• **ACTIVITY**: Every line below from the one containing "else stop_extends headers" through the one containing "apply (step_whole headers" must be transcribed exactly. Omit all lines outside that stretch.

• **WORKING DATA**:
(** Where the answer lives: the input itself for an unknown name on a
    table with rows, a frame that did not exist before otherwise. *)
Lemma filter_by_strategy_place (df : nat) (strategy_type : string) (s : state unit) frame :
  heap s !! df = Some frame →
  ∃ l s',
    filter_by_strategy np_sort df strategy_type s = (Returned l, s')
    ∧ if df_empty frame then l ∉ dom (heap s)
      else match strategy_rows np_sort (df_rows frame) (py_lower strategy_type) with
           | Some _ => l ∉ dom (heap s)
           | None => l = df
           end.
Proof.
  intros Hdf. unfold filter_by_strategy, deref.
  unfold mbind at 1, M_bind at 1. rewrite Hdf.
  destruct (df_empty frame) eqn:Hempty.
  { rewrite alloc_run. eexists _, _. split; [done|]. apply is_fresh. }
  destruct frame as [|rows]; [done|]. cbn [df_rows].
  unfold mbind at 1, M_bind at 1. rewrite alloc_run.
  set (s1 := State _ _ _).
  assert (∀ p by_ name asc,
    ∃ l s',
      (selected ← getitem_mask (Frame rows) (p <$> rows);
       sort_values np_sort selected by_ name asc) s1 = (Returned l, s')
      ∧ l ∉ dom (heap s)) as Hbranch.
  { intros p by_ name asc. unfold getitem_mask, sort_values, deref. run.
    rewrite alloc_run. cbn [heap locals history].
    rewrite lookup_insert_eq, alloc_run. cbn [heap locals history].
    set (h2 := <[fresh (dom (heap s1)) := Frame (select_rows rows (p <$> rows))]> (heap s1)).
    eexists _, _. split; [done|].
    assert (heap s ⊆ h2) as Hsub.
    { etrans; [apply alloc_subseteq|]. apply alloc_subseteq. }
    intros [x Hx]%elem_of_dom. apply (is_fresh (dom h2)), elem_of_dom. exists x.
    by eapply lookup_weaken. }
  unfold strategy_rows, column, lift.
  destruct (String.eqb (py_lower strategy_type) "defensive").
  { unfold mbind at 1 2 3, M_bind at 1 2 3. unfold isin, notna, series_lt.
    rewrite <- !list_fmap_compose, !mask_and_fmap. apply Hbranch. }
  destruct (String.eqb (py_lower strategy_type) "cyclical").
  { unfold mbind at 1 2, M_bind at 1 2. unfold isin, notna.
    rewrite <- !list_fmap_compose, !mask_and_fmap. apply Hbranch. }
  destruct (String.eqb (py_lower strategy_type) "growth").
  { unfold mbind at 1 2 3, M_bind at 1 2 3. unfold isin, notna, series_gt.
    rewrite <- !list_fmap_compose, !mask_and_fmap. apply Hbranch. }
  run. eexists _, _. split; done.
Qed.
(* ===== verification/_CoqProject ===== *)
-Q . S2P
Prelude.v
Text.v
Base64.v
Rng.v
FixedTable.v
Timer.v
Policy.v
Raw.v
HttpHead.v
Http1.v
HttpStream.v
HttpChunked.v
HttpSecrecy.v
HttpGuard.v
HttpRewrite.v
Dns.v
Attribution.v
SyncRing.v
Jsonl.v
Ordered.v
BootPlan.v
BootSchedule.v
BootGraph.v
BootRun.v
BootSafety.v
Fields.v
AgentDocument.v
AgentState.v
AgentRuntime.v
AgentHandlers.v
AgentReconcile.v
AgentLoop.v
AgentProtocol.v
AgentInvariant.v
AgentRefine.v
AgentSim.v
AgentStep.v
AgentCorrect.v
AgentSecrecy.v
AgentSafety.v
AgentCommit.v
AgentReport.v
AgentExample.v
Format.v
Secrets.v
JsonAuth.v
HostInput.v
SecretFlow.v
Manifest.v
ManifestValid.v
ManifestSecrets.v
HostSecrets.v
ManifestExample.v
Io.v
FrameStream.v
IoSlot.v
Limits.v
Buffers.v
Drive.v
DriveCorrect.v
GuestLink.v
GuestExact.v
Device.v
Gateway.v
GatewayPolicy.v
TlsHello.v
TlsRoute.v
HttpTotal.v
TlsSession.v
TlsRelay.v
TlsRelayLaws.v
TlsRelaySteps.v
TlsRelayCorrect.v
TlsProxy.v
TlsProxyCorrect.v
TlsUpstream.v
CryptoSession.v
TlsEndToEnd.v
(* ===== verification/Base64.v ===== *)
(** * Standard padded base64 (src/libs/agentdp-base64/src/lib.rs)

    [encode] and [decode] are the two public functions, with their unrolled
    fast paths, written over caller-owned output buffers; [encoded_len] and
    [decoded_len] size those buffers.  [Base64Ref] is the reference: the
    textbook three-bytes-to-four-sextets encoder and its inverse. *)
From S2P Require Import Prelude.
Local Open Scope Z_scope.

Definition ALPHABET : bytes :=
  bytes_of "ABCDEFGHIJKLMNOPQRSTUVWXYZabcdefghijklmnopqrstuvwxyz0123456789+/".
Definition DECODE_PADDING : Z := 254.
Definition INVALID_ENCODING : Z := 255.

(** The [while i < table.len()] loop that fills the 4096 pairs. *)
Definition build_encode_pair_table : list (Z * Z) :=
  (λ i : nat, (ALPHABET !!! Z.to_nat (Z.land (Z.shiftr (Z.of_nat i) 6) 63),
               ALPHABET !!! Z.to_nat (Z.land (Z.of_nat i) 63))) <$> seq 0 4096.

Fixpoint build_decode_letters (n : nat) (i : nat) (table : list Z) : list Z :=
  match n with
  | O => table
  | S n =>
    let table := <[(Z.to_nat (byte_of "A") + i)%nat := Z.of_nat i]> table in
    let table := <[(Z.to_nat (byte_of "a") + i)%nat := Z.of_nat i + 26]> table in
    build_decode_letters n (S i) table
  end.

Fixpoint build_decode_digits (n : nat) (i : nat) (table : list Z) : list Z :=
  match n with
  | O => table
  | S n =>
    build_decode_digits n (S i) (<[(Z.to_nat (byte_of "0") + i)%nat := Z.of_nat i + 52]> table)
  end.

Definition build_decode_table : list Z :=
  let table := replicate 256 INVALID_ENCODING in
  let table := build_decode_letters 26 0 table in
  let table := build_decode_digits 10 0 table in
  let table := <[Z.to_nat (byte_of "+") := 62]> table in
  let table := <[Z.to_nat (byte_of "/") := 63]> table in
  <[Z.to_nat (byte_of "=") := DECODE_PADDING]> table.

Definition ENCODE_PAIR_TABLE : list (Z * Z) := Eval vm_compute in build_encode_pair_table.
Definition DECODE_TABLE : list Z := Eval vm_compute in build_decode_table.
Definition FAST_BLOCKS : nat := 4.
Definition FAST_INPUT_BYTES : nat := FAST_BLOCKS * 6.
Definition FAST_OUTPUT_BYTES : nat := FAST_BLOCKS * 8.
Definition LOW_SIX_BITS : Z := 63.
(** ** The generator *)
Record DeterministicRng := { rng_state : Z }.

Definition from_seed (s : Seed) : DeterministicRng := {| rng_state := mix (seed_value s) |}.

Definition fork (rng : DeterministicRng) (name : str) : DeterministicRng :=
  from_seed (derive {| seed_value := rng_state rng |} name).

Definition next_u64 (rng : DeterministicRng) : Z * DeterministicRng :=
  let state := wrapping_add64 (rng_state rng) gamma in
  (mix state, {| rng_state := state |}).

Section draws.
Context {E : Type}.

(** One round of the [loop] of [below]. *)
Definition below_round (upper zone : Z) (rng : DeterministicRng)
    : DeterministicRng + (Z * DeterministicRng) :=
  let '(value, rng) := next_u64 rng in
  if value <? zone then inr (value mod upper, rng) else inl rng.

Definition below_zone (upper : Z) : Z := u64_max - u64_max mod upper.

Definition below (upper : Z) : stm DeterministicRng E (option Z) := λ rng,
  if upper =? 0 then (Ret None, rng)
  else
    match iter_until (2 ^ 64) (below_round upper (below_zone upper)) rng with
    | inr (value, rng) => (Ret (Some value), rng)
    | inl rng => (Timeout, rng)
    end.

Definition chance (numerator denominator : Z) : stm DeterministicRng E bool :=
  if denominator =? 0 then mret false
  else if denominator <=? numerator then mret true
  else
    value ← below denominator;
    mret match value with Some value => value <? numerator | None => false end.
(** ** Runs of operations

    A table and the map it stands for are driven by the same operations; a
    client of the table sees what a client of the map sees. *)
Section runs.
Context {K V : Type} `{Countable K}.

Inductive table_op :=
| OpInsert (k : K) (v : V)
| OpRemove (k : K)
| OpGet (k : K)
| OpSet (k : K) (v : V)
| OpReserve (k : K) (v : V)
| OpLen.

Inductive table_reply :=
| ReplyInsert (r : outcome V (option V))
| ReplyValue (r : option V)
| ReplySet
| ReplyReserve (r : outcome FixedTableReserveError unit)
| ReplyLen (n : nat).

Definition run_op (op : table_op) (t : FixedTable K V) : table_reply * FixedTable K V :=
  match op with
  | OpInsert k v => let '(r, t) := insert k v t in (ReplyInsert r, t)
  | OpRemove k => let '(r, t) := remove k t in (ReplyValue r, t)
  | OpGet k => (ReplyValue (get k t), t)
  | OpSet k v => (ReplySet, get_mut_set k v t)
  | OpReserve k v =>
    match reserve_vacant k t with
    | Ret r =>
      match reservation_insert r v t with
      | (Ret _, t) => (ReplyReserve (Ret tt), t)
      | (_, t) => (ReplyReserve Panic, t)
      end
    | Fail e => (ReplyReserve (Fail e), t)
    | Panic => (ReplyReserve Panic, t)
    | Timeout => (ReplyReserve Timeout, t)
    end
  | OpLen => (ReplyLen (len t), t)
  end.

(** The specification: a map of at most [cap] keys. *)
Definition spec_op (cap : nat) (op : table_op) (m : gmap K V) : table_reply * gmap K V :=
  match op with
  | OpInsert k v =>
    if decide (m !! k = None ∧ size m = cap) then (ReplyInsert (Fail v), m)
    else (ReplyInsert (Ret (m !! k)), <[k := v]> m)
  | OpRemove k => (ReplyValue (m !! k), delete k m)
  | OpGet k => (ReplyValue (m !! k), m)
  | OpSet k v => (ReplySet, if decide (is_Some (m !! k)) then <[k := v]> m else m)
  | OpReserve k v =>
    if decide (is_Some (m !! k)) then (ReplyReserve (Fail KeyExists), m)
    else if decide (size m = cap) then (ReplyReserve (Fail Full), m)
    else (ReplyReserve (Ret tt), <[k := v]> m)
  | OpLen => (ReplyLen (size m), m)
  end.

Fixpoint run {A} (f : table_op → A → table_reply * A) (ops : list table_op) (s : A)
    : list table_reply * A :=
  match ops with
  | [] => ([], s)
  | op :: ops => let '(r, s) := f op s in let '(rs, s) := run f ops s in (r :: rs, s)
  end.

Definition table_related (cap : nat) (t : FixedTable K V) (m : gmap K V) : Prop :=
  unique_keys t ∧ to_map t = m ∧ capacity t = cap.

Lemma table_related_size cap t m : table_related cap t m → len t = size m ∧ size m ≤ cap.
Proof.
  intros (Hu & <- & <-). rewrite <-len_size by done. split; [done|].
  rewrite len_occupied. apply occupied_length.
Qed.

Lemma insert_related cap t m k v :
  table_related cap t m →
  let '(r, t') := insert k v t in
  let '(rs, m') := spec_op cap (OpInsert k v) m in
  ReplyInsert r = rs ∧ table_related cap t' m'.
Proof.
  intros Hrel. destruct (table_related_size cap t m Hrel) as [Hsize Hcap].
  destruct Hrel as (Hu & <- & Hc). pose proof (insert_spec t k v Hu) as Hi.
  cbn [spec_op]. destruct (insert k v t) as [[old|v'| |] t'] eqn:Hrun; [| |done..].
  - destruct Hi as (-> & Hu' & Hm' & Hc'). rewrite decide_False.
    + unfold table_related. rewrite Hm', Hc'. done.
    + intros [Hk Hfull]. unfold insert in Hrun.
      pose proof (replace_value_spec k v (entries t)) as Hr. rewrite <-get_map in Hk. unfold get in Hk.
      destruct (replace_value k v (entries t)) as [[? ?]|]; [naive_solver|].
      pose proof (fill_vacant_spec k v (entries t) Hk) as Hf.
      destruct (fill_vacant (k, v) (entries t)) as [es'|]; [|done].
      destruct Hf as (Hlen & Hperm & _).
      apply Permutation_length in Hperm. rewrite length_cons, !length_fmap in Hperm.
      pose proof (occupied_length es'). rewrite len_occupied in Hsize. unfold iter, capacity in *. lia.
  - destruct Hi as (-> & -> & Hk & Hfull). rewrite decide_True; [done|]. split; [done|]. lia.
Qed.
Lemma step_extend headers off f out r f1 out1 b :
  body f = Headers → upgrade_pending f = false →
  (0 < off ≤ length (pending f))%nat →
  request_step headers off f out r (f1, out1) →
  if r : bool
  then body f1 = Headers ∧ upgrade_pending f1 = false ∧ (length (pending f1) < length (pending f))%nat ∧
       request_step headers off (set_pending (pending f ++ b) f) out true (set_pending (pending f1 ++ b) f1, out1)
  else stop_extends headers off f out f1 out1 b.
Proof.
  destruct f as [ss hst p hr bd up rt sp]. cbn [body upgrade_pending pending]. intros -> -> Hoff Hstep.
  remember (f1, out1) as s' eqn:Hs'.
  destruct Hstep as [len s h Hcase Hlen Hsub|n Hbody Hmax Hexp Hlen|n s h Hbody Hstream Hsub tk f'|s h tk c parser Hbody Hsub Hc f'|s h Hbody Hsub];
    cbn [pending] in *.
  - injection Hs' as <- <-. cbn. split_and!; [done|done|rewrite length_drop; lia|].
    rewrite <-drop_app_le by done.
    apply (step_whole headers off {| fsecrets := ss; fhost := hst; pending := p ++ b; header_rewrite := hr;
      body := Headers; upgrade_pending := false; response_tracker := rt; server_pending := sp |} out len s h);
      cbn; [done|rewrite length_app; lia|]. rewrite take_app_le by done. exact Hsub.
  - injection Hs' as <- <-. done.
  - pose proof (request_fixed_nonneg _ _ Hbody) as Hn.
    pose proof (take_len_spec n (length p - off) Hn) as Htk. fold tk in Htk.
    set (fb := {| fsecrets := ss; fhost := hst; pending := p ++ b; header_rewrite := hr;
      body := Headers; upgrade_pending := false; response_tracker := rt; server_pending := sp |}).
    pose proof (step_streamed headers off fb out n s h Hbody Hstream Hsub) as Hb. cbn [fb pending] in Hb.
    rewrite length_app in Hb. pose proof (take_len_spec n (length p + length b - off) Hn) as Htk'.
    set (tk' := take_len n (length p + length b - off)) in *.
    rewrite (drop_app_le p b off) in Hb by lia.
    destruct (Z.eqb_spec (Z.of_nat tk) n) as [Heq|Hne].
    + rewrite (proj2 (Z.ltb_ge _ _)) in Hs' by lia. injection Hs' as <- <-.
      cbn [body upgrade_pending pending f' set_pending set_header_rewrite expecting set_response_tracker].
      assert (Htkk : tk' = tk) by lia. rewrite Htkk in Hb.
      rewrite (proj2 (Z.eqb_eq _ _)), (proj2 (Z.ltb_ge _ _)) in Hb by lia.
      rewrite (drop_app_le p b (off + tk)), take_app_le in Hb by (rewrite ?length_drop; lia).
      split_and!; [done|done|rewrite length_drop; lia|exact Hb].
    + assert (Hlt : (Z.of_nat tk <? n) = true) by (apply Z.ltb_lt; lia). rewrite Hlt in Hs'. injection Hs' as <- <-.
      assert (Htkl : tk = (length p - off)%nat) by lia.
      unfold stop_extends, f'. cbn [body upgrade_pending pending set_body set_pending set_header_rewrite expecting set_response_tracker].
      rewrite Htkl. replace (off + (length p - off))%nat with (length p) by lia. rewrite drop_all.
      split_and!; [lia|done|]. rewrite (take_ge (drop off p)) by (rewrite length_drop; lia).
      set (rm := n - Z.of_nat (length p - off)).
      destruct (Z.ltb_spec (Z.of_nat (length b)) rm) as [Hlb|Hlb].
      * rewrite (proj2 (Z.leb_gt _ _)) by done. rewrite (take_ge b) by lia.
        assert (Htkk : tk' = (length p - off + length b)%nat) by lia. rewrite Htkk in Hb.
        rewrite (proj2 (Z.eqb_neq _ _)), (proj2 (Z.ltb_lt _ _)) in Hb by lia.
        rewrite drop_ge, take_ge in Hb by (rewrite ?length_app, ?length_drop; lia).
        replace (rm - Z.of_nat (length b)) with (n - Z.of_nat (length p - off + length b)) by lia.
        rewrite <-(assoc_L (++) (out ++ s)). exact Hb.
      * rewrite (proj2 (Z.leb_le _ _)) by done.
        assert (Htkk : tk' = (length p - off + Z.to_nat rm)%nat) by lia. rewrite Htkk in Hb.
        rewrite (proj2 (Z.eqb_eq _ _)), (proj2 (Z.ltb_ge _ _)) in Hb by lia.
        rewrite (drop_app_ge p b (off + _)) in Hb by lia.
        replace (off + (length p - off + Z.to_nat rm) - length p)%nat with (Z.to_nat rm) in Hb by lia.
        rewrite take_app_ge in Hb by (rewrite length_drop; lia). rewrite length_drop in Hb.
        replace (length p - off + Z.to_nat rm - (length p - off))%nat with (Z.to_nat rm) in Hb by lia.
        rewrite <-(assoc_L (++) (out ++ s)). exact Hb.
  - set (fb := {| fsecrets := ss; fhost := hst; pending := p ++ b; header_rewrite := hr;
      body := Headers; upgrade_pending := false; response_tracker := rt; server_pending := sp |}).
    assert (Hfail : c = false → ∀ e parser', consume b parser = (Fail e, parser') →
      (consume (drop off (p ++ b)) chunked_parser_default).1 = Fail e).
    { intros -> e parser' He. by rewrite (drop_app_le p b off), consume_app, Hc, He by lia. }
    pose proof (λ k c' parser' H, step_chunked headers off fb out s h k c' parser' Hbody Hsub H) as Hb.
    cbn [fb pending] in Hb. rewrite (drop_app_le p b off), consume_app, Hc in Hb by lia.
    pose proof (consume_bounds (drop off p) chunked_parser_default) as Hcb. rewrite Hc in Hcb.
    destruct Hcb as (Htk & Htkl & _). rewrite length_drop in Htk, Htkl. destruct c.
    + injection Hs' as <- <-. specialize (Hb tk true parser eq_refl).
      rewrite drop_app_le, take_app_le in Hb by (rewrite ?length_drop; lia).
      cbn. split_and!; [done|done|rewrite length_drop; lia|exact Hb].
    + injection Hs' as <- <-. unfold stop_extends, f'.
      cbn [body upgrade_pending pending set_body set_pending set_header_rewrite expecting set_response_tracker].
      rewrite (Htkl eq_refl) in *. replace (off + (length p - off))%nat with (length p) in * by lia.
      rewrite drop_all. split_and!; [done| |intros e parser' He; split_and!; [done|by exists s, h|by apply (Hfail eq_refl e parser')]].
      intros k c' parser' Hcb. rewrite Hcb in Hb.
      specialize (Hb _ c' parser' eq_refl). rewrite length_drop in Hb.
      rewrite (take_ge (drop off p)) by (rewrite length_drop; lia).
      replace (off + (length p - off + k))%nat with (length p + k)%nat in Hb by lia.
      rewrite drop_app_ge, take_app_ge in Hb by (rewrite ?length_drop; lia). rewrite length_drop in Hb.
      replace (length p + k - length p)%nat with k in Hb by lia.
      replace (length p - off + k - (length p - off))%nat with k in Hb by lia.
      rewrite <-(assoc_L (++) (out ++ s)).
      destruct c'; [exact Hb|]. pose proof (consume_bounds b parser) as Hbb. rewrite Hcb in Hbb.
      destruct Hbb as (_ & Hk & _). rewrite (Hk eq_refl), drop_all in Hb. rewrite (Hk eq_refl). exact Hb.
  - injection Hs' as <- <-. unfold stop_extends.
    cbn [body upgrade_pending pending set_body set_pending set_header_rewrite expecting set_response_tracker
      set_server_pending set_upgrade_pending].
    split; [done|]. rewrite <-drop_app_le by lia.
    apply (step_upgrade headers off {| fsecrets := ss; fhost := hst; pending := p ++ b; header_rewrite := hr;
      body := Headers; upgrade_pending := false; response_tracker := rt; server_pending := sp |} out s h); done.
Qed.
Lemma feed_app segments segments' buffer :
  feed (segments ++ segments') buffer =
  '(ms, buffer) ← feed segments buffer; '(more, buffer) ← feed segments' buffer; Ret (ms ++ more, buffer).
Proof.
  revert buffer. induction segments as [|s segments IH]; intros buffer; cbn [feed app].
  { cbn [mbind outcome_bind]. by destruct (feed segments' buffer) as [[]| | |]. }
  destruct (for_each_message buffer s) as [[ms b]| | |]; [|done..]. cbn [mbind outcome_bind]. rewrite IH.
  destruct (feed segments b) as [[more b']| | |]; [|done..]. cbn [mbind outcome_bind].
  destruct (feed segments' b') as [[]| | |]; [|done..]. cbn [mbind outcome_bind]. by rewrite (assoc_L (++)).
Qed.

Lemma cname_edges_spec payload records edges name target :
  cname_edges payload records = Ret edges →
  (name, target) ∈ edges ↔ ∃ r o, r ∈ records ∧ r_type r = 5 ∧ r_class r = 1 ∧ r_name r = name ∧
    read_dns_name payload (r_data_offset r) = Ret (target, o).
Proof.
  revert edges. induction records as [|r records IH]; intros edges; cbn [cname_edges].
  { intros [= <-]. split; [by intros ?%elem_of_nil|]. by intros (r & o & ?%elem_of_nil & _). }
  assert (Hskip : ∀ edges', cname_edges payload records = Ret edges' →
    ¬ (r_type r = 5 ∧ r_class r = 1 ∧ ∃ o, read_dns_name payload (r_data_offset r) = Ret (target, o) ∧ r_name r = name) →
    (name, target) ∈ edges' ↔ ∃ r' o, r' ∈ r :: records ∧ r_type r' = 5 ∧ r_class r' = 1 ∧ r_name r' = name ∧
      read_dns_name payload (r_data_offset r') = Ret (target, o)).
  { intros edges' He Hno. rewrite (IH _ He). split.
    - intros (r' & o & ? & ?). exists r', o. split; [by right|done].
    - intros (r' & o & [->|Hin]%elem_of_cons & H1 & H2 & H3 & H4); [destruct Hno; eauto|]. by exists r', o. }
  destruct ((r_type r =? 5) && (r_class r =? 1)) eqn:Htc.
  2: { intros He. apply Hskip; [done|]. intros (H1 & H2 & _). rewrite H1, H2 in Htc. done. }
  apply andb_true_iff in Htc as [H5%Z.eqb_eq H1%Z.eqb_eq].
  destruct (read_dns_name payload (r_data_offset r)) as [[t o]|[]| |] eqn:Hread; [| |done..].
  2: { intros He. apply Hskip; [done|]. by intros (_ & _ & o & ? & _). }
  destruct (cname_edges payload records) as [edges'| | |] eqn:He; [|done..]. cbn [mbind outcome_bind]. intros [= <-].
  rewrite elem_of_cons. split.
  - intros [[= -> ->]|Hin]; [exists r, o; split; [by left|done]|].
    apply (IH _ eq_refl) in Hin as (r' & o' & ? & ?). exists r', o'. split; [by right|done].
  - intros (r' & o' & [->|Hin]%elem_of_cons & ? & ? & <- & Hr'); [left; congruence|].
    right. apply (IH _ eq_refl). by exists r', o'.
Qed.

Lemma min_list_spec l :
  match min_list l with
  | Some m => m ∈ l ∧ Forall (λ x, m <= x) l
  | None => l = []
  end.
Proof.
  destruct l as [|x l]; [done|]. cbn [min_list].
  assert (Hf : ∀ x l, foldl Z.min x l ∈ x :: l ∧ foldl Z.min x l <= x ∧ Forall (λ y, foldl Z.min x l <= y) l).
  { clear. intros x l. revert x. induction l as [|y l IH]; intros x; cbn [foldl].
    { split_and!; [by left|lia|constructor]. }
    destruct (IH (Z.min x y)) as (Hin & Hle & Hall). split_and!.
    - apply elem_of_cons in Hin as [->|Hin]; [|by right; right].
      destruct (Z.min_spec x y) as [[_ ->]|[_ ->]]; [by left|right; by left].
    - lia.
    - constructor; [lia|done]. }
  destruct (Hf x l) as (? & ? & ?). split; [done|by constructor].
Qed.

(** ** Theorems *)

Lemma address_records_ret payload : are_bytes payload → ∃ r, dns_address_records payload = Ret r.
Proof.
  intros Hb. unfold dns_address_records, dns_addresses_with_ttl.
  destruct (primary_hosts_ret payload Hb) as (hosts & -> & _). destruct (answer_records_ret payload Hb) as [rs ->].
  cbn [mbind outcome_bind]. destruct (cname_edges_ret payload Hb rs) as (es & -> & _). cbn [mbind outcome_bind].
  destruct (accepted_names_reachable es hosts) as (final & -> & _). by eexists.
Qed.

• **SOLUTION TO THE PROBLEM**:
  else stop_extends headers off f out f1 out1 b.
Proof.
  destruct f as [ss hst p hr bd up rt sp]. cbn [body upgrade_pending pending]. intros -> -> Hoff Hstep.
  remember (f1, out1) as s' eqn:Hs'.
  destruct Hstep as [len s h Hcase Hlen Hsub|n Hbody Hmax Hexp Hlen|n s h Hbody Hstream Hsub tk f'|s h tk c parser Hbody Hsub Hc f'|s h Hbody Hsub];
    cbn [pending] in *.
  - injection Hs' as <- <-. cbn. split_and!; [done|done|rewrite length_drop; lia|].
    rewrite <-drop_app_le by done.
    apply (step_whole headers off {| fsecrets := ss; fhost := hst; pending := p ++ b; header_rewrite := hr;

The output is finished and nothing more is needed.